* TASK DETAILS *
Return exactly the lines of the records below, starting at the line that contains "Some does_not_hold_role =>" and ending at the line that contains "if negb (bool_decide", with both of those lines kept.

* TASK INPUT *
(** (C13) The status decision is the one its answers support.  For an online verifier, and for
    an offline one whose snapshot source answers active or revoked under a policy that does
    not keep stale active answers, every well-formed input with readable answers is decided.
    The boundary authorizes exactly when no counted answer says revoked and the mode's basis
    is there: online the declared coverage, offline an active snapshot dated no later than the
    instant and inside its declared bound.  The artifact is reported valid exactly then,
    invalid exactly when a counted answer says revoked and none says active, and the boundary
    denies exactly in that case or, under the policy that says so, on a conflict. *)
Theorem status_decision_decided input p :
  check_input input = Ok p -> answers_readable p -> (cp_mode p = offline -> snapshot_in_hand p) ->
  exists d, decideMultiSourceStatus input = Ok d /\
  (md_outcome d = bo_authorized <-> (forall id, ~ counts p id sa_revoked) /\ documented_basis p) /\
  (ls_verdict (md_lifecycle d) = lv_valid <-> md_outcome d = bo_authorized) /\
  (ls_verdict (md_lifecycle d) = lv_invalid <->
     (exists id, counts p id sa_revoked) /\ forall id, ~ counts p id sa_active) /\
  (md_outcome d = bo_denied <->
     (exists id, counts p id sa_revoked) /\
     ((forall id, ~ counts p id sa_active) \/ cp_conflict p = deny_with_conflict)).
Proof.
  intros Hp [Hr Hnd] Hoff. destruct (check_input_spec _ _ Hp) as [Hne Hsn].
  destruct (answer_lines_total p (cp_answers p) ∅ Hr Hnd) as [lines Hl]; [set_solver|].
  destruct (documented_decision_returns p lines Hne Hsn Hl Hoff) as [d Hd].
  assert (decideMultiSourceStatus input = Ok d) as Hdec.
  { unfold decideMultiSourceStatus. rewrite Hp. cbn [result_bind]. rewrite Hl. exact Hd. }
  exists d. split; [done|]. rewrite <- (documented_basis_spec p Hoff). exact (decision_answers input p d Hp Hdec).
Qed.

* * *

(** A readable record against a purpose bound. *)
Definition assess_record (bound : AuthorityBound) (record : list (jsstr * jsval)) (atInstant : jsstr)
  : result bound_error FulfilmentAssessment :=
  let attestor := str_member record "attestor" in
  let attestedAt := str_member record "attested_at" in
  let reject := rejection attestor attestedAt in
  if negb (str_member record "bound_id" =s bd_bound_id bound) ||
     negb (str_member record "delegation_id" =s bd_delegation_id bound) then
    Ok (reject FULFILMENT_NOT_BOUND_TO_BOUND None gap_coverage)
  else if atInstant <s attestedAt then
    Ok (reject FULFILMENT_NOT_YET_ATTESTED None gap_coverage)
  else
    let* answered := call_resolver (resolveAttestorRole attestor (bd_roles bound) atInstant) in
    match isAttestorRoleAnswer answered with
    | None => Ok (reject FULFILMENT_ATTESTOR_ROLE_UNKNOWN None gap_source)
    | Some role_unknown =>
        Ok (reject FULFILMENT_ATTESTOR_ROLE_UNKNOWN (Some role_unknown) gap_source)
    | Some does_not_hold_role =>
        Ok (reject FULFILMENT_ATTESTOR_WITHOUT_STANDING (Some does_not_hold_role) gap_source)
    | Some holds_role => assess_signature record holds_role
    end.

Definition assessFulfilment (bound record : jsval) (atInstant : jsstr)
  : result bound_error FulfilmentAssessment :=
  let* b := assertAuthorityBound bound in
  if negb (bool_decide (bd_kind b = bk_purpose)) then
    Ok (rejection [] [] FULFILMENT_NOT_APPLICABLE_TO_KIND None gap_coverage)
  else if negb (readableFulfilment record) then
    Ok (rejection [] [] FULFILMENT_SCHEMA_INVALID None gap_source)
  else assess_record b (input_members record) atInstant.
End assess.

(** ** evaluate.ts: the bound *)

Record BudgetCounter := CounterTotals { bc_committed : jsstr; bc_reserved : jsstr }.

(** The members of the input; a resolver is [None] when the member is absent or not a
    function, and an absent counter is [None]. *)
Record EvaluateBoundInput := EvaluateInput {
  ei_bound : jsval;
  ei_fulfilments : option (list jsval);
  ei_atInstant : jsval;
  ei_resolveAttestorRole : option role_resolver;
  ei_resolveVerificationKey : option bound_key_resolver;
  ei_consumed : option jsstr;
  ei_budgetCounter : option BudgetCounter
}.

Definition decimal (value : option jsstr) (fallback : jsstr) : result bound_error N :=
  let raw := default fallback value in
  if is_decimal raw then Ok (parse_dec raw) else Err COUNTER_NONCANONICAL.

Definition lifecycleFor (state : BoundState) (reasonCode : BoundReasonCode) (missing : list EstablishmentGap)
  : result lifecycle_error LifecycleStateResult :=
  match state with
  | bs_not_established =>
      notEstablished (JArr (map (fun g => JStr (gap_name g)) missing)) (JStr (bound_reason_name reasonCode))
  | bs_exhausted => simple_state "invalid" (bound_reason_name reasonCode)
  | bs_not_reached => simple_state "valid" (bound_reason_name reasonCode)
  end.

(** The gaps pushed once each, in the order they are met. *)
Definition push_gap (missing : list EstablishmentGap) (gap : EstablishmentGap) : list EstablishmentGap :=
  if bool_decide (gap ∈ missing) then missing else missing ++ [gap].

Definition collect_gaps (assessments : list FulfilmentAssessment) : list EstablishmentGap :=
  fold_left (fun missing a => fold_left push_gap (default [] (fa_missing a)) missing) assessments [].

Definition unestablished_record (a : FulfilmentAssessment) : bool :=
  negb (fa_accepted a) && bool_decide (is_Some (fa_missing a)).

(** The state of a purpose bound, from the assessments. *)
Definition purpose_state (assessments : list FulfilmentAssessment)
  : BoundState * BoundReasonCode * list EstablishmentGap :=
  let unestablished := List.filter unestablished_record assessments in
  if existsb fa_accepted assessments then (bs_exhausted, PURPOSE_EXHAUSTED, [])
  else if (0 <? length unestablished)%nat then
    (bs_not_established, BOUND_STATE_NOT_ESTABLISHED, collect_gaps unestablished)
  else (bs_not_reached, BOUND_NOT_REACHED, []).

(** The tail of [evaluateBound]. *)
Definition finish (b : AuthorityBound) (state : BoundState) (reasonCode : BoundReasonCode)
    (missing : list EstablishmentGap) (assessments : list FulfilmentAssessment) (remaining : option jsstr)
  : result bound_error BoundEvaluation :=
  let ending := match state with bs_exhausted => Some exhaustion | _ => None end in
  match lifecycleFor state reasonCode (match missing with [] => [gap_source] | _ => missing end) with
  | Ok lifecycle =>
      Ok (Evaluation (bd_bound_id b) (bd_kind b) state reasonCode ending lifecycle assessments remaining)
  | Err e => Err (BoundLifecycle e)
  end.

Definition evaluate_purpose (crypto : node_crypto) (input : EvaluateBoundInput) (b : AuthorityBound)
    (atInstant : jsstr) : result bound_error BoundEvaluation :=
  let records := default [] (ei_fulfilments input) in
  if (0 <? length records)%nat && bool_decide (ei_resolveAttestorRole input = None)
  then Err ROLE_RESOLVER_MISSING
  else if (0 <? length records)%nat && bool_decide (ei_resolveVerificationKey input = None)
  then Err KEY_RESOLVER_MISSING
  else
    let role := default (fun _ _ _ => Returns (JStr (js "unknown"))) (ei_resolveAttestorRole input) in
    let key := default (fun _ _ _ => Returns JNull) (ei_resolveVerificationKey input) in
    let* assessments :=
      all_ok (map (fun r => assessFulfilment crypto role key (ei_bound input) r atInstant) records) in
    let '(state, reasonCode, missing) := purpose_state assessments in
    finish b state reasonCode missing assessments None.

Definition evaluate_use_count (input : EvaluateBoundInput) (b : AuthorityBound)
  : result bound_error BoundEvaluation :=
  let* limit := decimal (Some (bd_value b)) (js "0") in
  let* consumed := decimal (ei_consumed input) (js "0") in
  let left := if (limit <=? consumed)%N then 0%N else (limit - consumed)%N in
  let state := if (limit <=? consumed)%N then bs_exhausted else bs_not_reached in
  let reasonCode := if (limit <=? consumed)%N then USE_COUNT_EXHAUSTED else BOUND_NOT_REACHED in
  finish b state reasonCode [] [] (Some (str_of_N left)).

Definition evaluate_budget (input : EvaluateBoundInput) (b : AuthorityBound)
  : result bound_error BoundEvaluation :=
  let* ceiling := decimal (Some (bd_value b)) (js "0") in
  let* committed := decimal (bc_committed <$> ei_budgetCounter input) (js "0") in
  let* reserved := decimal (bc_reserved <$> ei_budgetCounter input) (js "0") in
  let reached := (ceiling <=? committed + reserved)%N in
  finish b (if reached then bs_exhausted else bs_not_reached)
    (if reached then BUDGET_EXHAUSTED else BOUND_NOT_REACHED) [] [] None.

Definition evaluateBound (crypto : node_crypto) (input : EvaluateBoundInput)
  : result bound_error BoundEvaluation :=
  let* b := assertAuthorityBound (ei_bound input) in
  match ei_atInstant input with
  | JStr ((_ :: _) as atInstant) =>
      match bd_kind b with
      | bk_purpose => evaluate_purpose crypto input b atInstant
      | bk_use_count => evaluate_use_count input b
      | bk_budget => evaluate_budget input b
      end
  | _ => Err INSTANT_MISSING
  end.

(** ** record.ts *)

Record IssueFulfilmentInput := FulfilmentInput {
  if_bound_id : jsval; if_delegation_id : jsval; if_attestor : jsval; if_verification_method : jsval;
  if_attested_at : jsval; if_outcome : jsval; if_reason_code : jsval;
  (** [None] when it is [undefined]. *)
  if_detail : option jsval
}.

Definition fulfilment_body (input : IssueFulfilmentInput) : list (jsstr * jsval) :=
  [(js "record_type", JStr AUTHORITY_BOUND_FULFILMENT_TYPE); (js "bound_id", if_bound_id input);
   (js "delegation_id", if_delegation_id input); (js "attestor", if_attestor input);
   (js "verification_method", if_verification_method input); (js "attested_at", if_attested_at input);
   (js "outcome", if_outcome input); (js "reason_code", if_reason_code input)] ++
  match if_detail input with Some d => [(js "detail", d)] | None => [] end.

* RESPONSE AREA *
    | Some does_not_hold_role =>
        Ok (reject FULFILMENT_ATTESTOR_WITHOUT_STANDING (Some does_not_hold_role) gap_source)
    | Some holds_role => assess_signature record holds_role
    end.

Definition assessFulfilment (bound record : jsval) (atInstant : jsstr)
  : result bound_error FulfilmentAssessment :=
  let* b := assertAuthorityBound bound in
  if negb (bool_decide (bd_kind b = bk_purpose)) then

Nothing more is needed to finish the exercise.